Clinically applicable Monte Carlo-based biological dose optimization for the treatment of head and neck cancers with spot-scanning proton therapy

TL;DR

This paper demonstrates a fast GPU-accelerated Monte Carlo method for biologically optimized proton therapy planning in head and neck cancers, improving dose targeting and sparing critical structures.

Contribution

It introduces a novel GPU-based Monte Carlo optimizer that enables rapid biologically optimized dose planning for proton therapy.

Findings

Biological dose plans were generated within 30 minutes using GPU acceleration.

Biological dose escalation was about twice the physical dose increase for small tumors.

Dose sparing to critical structures was improved compared to conventional methods.

Abstract

Purpose: To demonstrate the feasibility of fast Monte Carlo (MC) based inverse biological planning for the treatment of head and neck tumors in spot-scanning proton therapy. Methods: Recently, a fast and accurate Graphics Processor Unit (GPU)-based MC simulation of proton transport was developed and used as the dose calculation engine in a GPU-accelerated IMPT optimizer. Besides dose, the dose-averaged linear energy transfer (LETd) can be simultaneously scored, which makes biological dose (BD) optimization possible.

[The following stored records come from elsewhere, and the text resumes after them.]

(* ===== verification/Find.v ===== *)
(** * [find] of the first experiment ([find.c]): model

    The program reads directories entry by entry through a descriptor, builds the
    path of each entry in a buffer of 512 bytes and calls itself for directories,
    with the descriptors of the enclosing directories open. What C leaves undefined
    (an access outside an array) is the failure [Undefined]. The system calls and
    the layout of a directory entry are not part of the repository: they are an
    interface, with laws that say what the calls do to the table of open
    descriptors; [stat] of the user library opens the file itself. *)

From S2P Require Import Prelude.

(** [DIRSIZ], [T_DIR] and [struct dirent], whose last member is [name]. *)
Class Dirent : Type := {
  DIRSIZ : nat;
  sizeof_dirent : nat;
  de_inum : list Z -> Z;
  de_name : list Z -> list Z;
  T_DIR : Z;
}.

Class DirentOk `{Dirent} : Prop := {
  dirsiz_small : (DIRSIZ <= 256)%nat;
  dirent_pos : (0 < sizeof_dirent)%nat;
  name_length : forall de, length de = sizeof_dirent -> length (de_name de) = DIRSIZ;
}.

(** The calls: [open] gives a descriptor or -1, [read] the bytes, [stat] the type of
    the file or [None] for -1. *)
Class UserSys (W : Type) : Type := {
  open : list Z -> M W Z;
  read : Z -> nat -> M W (list Z);
  close : Z -> M W unit;
  stat : list Z -> M W (option Z);
}.

(** A line that is printed. *)
Inductive line : Type :=
| Found (path : list Z)
| CannotOpen (path : list Z)
| TooLong
| CannotStat (path : list Z)
| Usage.
#[export] Instance line_eq_dec : EqDecision line.
Proof. solve_decision. Defined.

(** The characters of the string that starts an array. *)
Fixpoint cstr (l : list Z) : list Z :=
  match l with
  | [] => []
  | c :: l' => if c =? 0 then [] else c :: cstr l'
  end.

Definition SLASH : Z := 47.
Definition DOT : Z := 46.

Module Find.
Section program.
Context `{Dirent} {W : Type} `{!UserSys W}.
Abbreviation P := (M (W * list line)).

Definition sys {B} (m : M W B) : P B := fun s =>
  match m (fst s) with
  | Ok (b, w) => Ok (b, (w, snd s))
  | Fail e => Fail e
  end.
Definition print (l : line) : P unit := modify (fun s => (fst s, snd s ++ [l])).

(** Is [strcmp(a, b) == 0]? [b] is a string; [a] is an array, which may end without
    a zero. *)
Fixpoint strcmp_eq (a b : list Z) : P bool :=
  match a with
  | [] => fail (Undefined "strcmp")
  | c :: a' =>
      match b with
      | [] => mret (c =? 0)
      | d :: b' => if negb (c =? d) then mret false else strcmp_eq a' b'
      end
  end.

(** [memmove(buf + off, bs, length bs)] *)
Definition put (buf : list Z) (off : nat) (bs : list Z) : P (list Z) :=
  if decide (off + length bs <= length buf)%nat
  then mret (take off buf ++ bs ++ drop (off + length bs) buf)
  else fail (Undefined "buf").

(** What [buf] holds before it is used. *)
Variable junk : list Z.

(** The body of the loop for one entry; [find] is the recursive call. *)
Definition visit (find : list Z -> P unit) (name de buf : list Z) (p : nat) : P (list Z) :=
  if de_inum de =? 0 then mret buf else
  dot ← strcmp_eq (de_name de) [DOT];
  if (dot : bool) then mret buf else
  dots ← strcmp_eq (de_name de) [DOT; DOT];
  if (dots : bool) then mret buf else
  buf ← put buf p (take DIRSIZ (de_name de));
  buf ← put buf (p + DIRSIZ) [0];
  st ← sys (stat (cstr buf));
  match st with
  | None => print (CannotStat (cstr buf));; mret buf
  | Some type =>
      eq ← strcmp_eq (de_name de) name;
      (if (eq : bool) then print (Found (cstr buf)) else mret tt);;
      (if type =? T_DIR then find (cstr buf) else mret tt);;
      mret buf
  end.

(** The loop, with [n] reads left. *)
Fixpoint find_loop (find : list Z -> P unit) (n : nat) (name : list Z) (fd : Z) (buf : list Z) (p : nat) : P unit :=
  match n with
  | O => fail OutOfFuel
  | S n' =>
      de ← sys (read fd sizeof_dirent);
      if decide (length de = sizeof_dirent) then
        buf ← visit find name de buf p;
        find_loop find n' name fd buf p
      else mret tt
  end.

(** [find], for at most [fuel] nested calls and [limit] reads of a directory. *)
Fixpoint find (fuel limit : nat) (name path : list Z) : P unit :=
  match fuel with
  | O => fail OutOfFuel
  | S fuel' =>
      fd ← sys (open path);
      if fd <? 0 then print (CannotOpen path) else
      if decide (length junk < length path + 1 + DIRSIZ + 1)%nat then print TooLong else
      buf ← put junk 0 (path ++ [0]);
      let p := length (cstr buf) in
      buf ← put buf p [SLASH];
      find_loop (find fuel' limit name) limit name fd buf (S p);;
      sys (close fd)
  end.

(** [main], with the exit status as result. *)
Definition main (fuel limit : nat) (argv : list (list Z)) : P Z :=
  match argv with
  | [_; name] => find fuel limit name [DOT];; mret 0
  | [_; path; name] => find fuel limit name path;; mret 0
  | _ => print Usage;; mret (-1)
  end.
End program.
End Find.
(* The byte that leaves the register is the top one of its right 24 bits. *)
Lemma top_byte_value pb :
  to_JINT (Z.land (Z.shiftr pb 16) 0xFF) = (pb mod 2 ^ 24) / 2 ^ 16.
Proof.
  pose proof (top_byte_range pb) as R.
  change 0xFF with (Z.ones 8) in *. rewrite Z.land_ones in * by lia.
  rewrite Z.shiftr_div_pow2 in * by lia.
  rewrite to_JINT_small
    by (pose proof (Z.mod_pos_bound (pb / 2 ^ 16) (2 ^ 8) eq_refl);
        change (2 ^ 8) with 256 in *; change (2 ^ 31) with 2147483648; lia).
  change (2 ^ 24) with (2 ^ 16 * 2 ^ 8).
  rewrite Z.rem_mul_r by lia.
  rewrite (Z.mul_comm (2 ^ 16)), Z.div_add by lia.
  rewrite (Z.div_small (pb mod 2 ^ 16))
    by (apply Z.mod_pos_bound; reflexivity).
  reflexivity.
Qed.

Lemma spill_byte_exact st pb st1 :
  ws_room st -> spill_byte st pb = Done st1 ->
  grows st st1 (stuff [(pb mod 2 ^ 24) / 2 ^ 16]) /\ ws_room st1 /\
  cur st1 = cur st /\ is_byte ((pb mod 2 ^ 24) / 2 ^ 16).
Proof.
  intros R. unfold spill_byte. rewrite top_byte_value.
  assert (Hc : 0 <= (pb mod 2 ^ 24) / 2 ^ 16 < 256).
  { rewrite <- top_byte_value. apply top_byte_range. }
  set (c := (pb mod 2 ^ 24) / 2 ^ 16) in *.
  pose proof (emit_byte_s_spec st c R) as H1.
  destruct (emit_byte_s st c) as [s1 b1] eqn:E1.
  destruct H1 as (G1 & F1 & S1 & C1).
  rewrite to_JOCTET_small in G1 by exact Hc.
  destruct b1; [discriminate|].
  assert (R1 : ws_room s1) by (eapply emit_byte_s_room; eauto).
  cbn [stuff]. destruct (c =? 255) eqn:Ec.
  - apply Z.eqb_eq in Ec.
    pose proof (emit_byte_s_spec s1 0 R1) as H2.
    destruct (emit_byte_s s1 0) as [s2 b2] eqn:E2.
    destruct H2 as (G2 & F2 & S2 & C2).
    change (to_JOCTET 0) with 0 in G2.
    destruct b2; [discriminate|]. intro H. injection H as <-.
    split; [|split; [|split]].
    + rewrite Ec in G1. exact (grows_trans _ _ _ _ _ G1 G2).
    + eapply emit_byte_s_room; eauto.
    + congruence.
    + exact Hc.
  - intro H. injection H as <-. auto.
Qed.

Lemma spill_arith pb bits :
  8 <= bits <= 23 -> pb mod 2 ^ (24 - bits) = 0 ->
  (pb mod 2 ^ 24) / 2 ^ 16 * 2 ^ (bits - 8)
    + (to_INT32 (Z.shiftl pb 8) mod 2 ^ 24) / 2 ^ (24 - (bits - 8))
  = (pb mod 2 ^ 24) / 2 ^ (24 - bits).
Proof.
  intros Hb Hz. unfold to_INT32. rewrite wrap_s_low_bits by lia.
  rewrite Z.shiftl_mul_pow2 by lia.
  set (e := 24 - bits) in *. set (d := bits - 8).
  assert (He : 0 <= e) by lia. assert (Hd : 0 <= d) by lia.
  pose proof (pow2_pos e He) as Pe. pose proof (pow2_pos d Hd) as Pd.
  assert (E16 : 2 ^ 16 = 2 ^ d * 2 ^ e)
    by (rewrite <- pow2_split by lia; f_equal; lia).
  assert (E24 : 2 ^ 24 = 2 ^ 16 * 2 ^ 8) by reflexivity.
  assert (Ex : (pb mod 2 ^ 24) mod 2 ^ e = 0)
    by (rewrite mod_pow2_le by lia; exact Hz).
  set (x := pb mod 2 ^ 24) in *.
  assert (EW : x = x / 2 ^ e * 2 ^ e).
  { pose proof (Z.div_mod x (2 ^ e) ltac:(lia)). lia. }
  set (W := x / 2 ^ e) in *.
  replace (24 - d) with (e + 8) by lia.
  assert (E1 : x / 2 ^ 16 = W / 2 ^ d).
  { rewrite EW, E16. apply Z.div_mul_cancel_r; lia. }
  assert (E2 : (pb * 2 ^ 8) mod 2 ^ 24 = (W mod 2 ^ d) * 2 ^ (e + 8)).
  { rewrite E24, Z.mul_mod_distr_r by lia.
    replace (pb mod 2 ^ 16) with (x mod 2 ^ 16)
      by (unfold x; apply mod_pow2_le; lia).
    rewrite EW at 1. rewrite E16, Z.mul_mod_distr_r by lia.
    rewrite pow2_split by lia. ring. }
  rewrite E1, E2, Z.div_mul by (pose proof (pow2_pos (e + 8)); lia).
  pose proof (Z.div_mod W (2 ^ d) ltac:(lia)). lia.
Qed.

Lemma emit_bits_loop_exact st pb bits :
  ws_room st -> 0 <= bits <= 23 -> pb mod 2 ^ (24 - bits) = 0 ->
  forall st', emit_bits_loop st pb bits = Done st' ->
  exists D,
    grows st st' (stuff D) /\ Forall is_byte D /\ ws_room st' /\
    bit_buffer_ok (cur st') /\
    Z.of_nat (length D) = bits / 8 /\
    put_bits (cur st') = bits mod 8 /\
    bytes_value D * 2 ^ (bits mod 8) + pending (cur st')
      = (pb mod 2 ^ 24) / 2 ^ (24 - bits) /\
    last_dc_val (cur st') = last_dc_val (cur st).
Proof.
  funelim (emit_bits_loop st pb bits); intros R Hb Hz st' Hrun.
  - injection Hrun as <-. exists [].
    rewrite Z.mod_small, Z.div_small by lia.
    split; [apply grows_set_cur, grows_refl|].
    split; [constructor|]. split; [apply ws_room_set_cur; exact R|].
    unfold bit_buffer_ok, pending. cbn.
    repeat split; auto; lia.
  - destruct (spill_byte_exact _ _ _ R Heq) as (G1 & R1 & C1 & B1).
    assert (Hz' : to_INT32 (Z.shiftl pb 8) mod 2 ^ (24 - (bits - 8)) = 0).
    { unfold to_INT32. rewrite wrap_s_low_bits by lia.
      rewrite Z.shiftl_mul_pow2 by lia.
      replace (24 - (bits - 8)) with ((24 - bits) + 8) by lia.
      rewrite pow2_split, Z.mul_mod_distr_r, Hz by (try apply pow2_pos; lia).
      reflexivity. }
    destruct (H R1 ltac:(lia) Hz' st' Hrun)
      as (D & G & F & R' & Ok & Len & Pb & Val & Dc).
    exists (((pb mod 2 ^ 24) / 2 ^ 16) :: D).
    assert (Em : (bits - 8) mod 8 = bits mod 8).
    { replace bits with ((bits - 8) + 1 * 8) at 2 by lia.
      rewrite Z.mod_add by lia. reflexivity. }
    assert (Ed : (bits - 8) / 8 = bits / 8 - 1).
    { replace bits with ((bits - 8) + 1 * 8) at 2 by lia.
      rewrite Z.div_add by lia. lia. }
    split.
    { change (?c :: D) with ([c] ++ D). rewrite stuff_app.
      exact (grows_trans _ _ _ _ _ G1 G). }
    split; [constructor; assumption|]. split; [exact R'|].
    split; [exact Ok|].
    split; [simpl length; lia|]. split; [congruence|].
    split; [|congruence].
    rewrite <- (spill_arith pb bits) by lia.
    rewrite <- Val, Em. cbn [bytes_value].
    rewrite pow256, Len, Ed by lia.
    replace (2 ^ (bits - 8)) with (2 ^ (8 * (bits / 8 - 1)) * 2 ^ (bits mod 8)).
    + ring.
    + rewrite <- pow2_split.
      * f_equal. pose proof (Z.div_mod bits 8 ltac:(lia)). lia.
      * pose proof (Z.div_le_lower_bound bits 8 1 ltac:(lia) ltac:(lia)). lia.
      * apply Z.mod_pos_bound. lia.
  - discriminate.
Qed.

Lemma emit_mask_value c size :
  0 < size < 31 ->
  Z.land (to_INT32 c) (to_INT32 (to_INT32 (Z.shiftl 1 size) - 1))
    = c mod 2 ^ size.
Proof.
  intro Hs. rewrite Z.shiftl_1_l.
  assert (0 < 2 ^ size < 2 ^ 31)
    by (split; [apply Z.pow_pos_nonneg|apply Z.pow_lt_mono_r]; lia).
  unfold to_INT32. rewrite (wrap_s_small 32 (2 ^ size)) by lia.
  rewrite (wrap_s_small 32 (2 ^ size - 1)) by lia.
  replace (2 ^ size - 1) with (Z.ones size) by (rewrite Z.ones_equiv; lia).
  rewrite Z.land_ones by lia. apply wrap_s_low_bits. lia.
Qed.

(* The register after the new bits are shifted in below the waiting ones. *)
Lemma merge_arith old cm P size :
  0 <= P < 8 -> 1 <= size <= 16 -> 0 <= cm < 2 ^ size ->
  old mod 2 ^ (24 - P) = 0 ->
  let pb := Z.lor (to_INT32 (Z.shiftl cm (24 - (size + P)))) old in
  pb mod 2 ^ (24 - (size + P)) = 0 /\
  (pb mod 2 ^ 24) / 2 ^ (24 - (size + P))
    = (old mod 2 ^ 24) / 2 ^ (24 - P) * 2 ^ size + cm.
Proof.
  intros HP Hs Hc Hz pb.
  set (k := 24 - (size + P)) in *.
  assert (Hk : 0 <= k) by lia.
  pose proof (pow2_pos k Hk) as Pk.
  pose proof (pow2_pos size ltac:(lia)) as Ps.
  pose proof (pow2_pos P ltac:(lia)) as PP.
  assert (Ek : 2 ^ (24 - P) = 2 ^ size * 2 ^ k)
    by (rewrite <- pow2_split by lia; f_equal; lia).
  assert (E24 : 2 ^ 24 = 2 ^ size * 2 ^ P * 2 ^ k).
  { rewrite <- !pow2_split by lia. f_equal. lia. }
  assert (Ha : 0 <= cm * 2 ^ k < 2 ^ (24 - P)) by (rewrite Ek; nia).
  assert (Hle : 2 ^ (24 - P) <= 2 ^ 24) by (apply Z.pow_le_mono_r; lia).
  assert (Epb : pb = cm * 2 ^ k + old).
  { unfold pb. rewrite Z.shiftl_mul_pow2 by lia. unfold to_INT32.
    rewrite wrap_s_small
      by (change (2 ^ (32 - 1)) with (128 * 2 ^ 24); lia).
    apply lor_disjoint with (k := 24 - P); [lia|exact Ha|exact Hz]. }
  assert (Eo : old = old / 2 ^ (24 - P) * 2 ^ (24 - P)).
  { pose proof (Z.div_mod old (2 ^ (24 - P)) ltac:(lia)). lia. }
  set (q := old / 2 ^ (24 - P)) in *.
  assert (Ex : pb = (cm + q * 2 ^ size) * 2 ^ k)
    by (rewrite Epb, Eo, Ek; ring).
  split.
  - rewrite Ex. apply Z.mod_mul. lia.
  - rewrite Ex. replace (2 ^ 24) with ((2 ^ size * 2 ^ P) * 2 ^ k) by lia.
    rewrite Z.mul_mod_distr_r, Z.div_mul by lia.
    rewrite Z.rem_mul_r by lia.
    rewrite Z.mod_add, Z.div_add, (Z.mod_small cm), (Z.div_small cm) by lia.
    rewrite Eo, Ek.
    replace (q * (2 ^ size * 2 ^ k)) with (q * (2 ^ size * 2 ^ k) + 0) by lia.
    replace (2 ^ size * 2 ^ P * 2 ^ k) with (2 ^ P * (2 ^ size * 2 ^ k)) by ring.
    replace (q * (2 ^ size * 2 ^ k) + 0) with (q * (2 ^ size * 2 ^ k)) by lia.
    rewrite Z.mul_mod_distr_r, Z.div_mul by lia. rewrite Z.add_0_l. ring.
Qed.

To convert from LETd to BD, a linear relation was assumed. Using this novel optimizer, inverse biological planning was applied to 4 patients: 2 small and 1 large thyroid tumor targets, and 1 glioma case. To create these plans, constraints were placed to maintain the physical dose (PD) within 1.25 times the prescription while maximizing target BD. For comparison, conventional IMRT and IMPT plans were created for each case in Eclipse (Varian, Inc). The same critical structure PD constraints were used for the IMRT, IMPT and bio-optimized plans. The BD for the IMPT plans were obtained through MC re-calculations. Results: Compared to standard IMPT, the bio-optimal plans for patients with small tumor targets displayed a BD escalation that was around twice the PD increase. Dose sparing to critical structures was improved compared to both IMRT and IMPT. No significant BD increase could be achieved for the large thyroid case, and when the presence of critical structures mitigated the contribution of additional fields. The calculation of the bio-optimized plans can be completed in a clinically viable time (<30 minutes) on a 24-GPU system. Conclusion: By exploiting GPU acceleration, MC-based, biologically optimized plans were created for small-target tumor patients. This optimizer will be used in an upcoming feasibility trial on LETd painting for radio-resistant tumors.